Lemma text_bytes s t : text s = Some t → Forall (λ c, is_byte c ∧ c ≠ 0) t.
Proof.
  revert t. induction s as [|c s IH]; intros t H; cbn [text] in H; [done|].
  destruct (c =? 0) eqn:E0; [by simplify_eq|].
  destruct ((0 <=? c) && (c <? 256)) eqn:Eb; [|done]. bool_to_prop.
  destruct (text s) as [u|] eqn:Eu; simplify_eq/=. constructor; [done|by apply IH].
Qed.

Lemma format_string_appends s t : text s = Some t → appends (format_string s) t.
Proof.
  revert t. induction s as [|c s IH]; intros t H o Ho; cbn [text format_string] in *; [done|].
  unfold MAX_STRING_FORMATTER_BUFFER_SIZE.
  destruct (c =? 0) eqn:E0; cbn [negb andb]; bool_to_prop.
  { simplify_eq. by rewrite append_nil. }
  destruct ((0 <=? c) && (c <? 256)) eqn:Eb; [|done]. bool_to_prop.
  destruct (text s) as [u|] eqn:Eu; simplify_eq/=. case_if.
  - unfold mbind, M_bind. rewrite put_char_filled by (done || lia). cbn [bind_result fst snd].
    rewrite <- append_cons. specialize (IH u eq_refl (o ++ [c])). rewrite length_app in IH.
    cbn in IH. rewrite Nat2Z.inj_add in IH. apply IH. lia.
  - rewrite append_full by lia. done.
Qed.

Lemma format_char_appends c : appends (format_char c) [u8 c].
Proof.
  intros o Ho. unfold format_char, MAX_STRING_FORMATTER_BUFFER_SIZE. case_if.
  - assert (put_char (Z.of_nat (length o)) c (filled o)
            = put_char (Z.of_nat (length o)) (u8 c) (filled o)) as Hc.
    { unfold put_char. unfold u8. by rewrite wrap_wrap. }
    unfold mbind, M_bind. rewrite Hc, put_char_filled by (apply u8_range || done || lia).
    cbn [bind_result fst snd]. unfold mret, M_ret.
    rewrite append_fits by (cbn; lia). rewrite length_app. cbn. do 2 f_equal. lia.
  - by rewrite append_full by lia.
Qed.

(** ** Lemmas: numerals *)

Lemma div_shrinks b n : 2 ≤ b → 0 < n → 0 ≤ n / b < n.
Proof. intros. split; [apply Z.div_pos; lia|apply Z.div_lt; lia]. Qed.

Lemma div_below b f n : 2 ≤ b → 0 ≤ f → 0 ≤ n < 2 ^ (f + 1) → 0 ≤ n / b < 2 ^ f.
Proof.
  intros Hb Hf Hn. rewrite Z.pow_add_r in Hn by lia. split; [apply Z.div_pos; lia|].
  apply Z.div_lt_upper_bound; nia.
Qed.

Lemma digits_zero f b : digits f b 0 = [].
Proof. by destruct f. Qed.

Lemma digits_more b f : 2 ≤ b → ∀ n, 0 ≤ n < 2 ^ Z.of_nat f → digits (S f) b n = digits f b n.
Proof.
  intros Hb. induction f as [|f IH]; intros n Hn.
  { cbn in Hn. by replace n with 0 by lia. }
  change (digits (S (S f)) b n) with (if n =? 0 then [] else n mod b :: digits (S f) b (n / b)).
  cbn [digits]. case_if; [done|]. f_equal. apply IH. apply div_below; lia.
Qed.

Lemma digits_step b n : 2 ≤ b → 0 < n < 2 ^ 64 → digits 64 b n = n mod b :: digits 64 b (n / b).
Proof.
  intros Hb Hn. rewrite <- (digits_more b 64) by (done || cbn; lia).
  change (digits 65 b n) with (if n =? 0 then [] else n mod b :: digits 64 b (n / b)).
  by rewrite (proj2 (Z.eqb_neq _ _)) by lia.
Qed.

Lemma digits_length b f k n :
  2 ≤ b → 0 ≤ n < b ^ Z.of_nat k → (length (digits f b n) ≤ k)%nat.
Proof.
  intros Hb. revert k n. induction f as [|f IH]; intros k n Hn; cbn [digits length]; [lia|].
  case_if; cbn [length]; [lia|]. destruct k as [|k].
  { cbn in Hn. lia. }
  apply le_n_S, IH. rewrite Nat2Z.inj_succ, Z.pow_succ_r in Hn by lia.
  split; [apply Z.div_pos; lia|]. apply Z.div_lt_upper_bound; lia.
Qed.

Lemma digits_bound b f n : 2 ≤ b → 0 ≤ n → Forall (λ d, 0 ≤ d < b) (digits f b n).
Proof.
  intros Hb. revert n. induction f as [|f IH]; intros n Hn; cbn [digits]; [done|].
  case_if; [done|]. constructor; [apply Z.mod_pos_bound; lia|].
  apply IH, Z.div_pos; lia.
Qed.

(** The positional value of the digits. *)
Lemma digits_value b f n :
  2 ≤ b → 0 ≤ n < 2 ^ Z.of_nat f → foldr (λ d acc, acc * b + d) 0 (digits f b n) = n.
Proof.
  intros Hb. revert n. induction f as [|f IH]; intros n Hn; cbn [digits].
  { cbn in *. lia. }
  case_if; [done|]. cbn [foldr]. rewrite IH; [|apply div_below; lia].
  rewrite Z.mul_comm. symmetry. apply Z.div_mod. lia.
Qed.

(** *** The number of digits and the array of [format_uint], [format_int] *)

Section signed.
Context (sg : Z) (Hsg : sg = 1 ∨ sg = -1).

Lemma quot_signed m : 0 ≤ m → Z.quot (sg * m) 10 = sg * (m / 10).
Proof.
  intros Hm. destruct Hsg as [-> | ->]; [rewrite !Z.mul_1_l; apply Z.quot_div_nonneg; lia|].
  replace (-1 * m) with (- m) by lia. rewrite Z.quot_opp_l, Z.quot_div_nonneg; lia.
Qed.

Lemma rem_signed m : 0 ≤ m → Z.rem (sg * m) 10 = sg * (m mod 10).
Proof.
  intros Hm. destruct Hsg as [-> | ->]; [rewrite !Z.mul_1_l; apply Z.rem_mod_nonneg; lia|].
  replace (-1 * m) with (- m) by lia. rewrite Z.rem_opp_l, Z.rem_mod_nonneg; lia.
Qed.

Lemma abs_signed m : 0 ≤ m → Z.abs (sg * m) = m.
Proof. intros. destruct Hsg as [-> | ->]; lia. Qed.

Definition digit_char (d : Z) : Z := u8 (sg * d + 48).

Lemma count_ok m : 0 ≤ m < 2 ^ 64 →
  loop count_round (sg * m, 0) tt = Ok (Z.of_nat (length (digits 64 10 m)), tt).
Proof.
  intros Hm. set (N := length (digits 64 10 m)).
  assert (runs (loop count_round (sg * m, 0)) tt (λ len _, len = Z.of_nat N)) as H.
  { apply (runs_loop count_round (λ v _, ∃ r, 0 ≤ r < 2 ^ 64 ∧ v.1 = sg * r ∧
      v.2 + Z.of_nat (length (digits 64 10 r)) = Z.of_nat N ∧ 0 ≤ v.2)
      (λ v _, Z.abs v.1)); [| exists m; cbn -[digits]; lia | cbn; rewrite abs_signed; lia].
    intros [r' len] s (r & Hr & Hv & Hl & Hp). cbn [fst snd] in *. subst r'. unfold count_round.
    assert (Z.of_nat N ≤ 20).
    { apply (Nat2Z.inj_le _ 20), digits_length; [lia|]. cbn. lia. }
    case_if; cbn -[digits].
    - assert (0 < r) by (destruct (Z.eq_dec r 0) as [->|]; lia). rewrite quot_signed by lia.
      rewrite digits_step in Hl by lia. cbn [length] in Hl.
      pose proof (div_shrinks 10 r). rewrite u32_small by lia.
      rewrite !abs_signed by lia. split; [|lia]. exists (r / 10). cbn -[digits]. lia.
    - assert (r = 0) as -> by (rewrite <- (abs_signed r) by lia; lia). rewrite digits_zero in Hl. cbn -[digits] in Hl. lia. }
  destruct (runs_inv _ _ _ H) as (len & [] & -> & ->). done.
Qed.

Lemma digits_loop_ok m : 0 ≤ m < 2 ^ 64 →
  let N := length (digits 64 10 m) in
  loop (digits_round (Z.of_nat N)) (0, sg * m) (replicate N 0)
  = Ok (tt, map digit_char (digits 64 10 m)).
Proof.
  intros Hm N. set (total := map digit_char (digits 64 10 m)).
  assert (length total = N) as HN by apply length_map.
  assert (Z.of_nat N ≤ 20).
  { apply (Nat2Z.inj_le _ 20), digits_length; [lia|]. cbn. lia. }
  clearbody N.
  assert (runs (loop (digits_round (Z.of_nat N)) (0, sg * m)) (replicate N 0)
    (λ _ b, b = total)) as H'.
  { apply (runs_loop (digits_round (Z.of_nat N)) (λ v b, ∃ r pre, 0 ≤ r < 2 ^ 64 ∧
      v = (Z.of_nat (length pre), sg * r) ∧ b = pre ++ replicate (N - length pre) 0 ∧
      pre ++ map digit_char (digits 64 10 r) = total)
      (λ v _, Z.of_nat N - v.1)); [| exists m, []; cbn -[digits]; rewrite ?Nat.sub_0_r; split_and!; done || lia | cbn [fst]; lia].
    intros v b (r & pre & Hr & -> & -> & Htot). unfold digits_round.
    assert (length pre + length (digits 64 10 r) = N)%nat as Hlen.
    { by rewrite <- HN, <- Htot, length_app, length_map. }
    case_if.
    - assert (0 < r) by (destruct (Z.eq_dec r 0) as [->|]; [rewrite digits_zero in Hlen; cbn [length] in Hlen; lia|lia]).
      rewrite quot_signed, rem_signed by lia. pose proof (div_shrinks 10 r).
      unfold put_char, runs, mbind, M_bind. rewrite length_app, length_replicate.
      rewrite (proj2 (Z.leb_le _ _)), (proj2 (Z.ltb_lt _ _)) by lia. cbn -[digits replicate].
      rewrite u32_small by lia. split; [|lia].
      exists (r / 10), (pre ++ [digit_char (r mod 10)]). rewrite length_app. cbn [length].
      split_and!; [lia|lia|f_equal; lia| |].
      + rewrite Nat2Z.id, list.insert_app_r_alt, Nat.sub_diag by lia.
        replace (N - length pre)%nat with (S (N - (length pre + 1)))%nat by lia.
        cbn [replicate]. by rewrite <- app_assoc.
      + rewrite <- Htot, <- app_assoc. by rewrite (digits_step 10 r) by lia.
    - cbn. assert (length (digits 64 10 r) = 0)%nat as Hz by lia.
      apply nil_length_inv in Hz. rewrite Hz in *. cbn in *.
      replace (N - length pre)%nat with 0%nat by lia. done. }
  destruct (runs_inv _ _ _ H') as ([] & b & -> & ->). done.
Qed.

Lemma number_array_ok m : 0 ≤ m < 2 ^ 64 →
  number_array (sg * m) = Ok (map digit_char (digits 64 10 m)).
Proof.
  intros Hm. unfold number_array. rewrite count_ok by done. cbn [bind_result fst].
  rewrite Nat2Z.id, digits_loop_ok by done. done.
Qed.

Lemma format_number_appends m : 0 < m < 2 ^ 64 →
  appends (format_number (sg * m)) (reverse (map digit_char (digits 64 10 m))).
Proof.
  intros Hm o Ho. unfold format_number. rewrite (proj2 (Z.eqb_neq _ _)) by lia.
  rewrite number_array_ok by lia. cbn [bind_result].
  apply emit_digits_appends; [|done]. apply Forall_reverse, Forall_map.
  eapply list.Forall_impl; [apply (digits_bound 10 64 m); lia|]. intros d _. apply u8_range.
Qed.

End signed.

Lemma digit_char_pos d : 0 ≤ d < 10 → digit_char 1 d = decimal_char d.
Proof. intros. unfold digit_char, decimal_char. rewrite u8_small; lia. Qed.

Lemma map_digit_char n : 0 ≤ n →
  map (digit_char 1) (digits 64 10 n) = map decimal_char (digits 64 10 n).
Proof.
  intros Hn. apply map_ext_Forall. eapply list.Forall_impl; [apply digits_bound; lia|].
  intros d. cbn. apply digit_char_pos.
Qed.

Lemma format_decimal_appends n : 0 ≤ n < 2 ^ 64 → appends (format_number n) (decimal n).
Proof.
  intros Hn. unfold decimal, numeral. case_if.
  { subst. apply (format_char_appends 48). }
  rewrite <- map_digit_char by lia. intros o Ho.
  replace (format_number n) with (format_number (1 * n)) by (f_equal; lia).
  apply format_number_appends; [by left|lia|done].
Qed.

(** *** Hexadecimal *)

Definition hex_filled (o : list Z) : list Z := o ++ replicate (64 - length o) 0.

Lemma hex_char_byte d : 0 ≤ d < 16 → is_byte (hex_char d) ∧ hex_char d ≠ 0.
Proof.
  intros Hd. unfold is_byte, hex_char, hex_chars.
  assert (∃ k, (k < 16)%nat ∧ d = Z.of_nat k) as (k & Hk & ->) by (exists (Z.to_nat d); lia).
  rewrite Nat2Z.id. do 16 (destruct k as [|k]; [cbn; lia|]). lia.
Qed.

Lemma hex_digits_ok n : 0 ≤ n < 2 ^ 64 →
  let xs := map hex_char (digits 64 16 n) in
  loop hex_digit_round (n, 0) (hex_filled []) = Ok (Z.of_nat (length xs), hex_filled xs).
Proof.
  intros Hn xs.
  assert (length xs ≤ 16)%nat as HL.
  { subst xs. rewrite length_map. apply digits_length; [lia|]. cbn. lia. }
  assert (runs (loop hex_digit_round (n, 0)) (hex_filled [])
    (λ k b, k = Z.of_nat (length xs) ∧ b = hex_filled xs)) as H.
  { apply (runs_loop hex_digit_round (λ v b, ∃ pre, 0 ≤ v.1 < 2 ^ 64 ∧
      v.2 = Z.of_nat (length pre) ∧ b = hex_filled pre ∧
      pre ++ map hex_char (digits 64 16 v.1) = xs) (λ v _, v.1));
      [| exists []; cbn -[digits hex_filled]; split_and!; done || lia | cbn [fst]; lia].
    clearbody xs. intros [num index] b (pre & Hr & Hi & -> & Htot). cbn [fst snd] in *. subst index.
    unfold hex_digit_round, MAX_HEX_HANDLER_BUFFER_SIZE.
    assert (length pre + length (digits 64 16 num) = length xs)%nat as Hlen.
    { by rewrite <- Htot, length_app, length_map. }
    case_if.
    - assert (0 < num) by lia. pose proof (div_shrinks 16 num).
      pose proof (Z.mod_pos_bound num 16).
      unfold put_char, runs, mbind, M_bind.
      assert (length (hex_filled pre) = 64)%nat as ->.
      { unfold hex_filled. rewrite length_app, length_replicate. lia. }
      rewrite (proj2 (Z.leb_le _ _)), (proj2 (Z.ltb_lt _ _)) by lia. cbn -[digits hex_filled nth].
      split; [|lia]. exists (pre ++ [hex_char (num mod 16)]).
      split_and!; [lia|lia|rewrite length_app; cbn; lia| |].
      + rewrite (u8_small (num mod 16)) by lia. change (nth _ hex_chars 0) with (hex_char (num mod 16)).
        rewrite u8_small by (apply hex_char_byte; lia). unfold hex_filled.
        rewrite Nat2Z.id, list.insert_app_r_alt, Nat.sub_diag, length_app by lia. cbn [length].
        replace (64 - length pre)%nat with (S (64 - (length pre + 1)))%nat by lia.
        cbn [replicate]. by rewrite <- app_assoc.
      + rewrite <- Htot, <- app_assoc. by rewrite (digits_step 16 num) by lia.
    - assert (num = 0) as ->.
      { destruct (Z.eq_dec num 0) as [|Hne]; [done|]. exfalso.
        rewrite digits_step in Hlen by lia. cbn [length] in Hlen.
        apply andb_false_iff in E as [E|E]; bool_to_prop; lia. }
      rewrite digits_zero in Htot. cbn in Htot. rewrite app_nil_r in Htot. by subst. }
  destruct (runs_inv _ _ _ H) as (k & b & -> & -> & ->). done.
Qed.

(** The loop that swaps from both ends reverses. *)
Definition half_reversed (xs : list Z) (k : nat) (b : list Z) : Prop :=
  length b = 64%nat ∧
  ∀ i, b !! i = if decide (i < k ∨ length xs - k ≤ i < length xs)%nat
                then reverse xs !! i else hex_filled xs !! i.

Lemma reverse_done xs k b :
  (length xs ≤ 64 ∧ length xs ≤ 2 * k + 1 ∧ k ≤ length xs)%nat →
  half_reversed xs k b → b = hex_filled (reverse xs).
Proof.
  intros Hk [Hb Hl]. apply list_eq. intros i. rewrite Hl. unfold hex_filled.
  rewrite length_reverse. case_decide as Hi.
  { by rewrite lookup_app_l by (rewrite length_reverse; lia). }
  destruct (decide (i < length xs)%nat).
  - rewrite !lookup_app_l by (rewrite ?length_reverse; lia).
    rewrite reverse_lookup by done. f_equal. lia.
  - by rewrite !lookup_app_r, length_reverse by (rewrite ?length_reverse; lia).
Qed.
▬▬▬▬▬▬▬▬▬▬
How to complete this task:
Lines in the listing above that contain the word "foldr" must be copied; leave out the rest.

Your response:
  2 ≤ b → 0 ≤ n < 2 ^ Z.of_nat f → foldr (λ d acc, acc * b + d) 0 (digits f b n) = n.
  case_if; [done|]. cbn [foldr]. rewrite IH; [|apply div_below; lia].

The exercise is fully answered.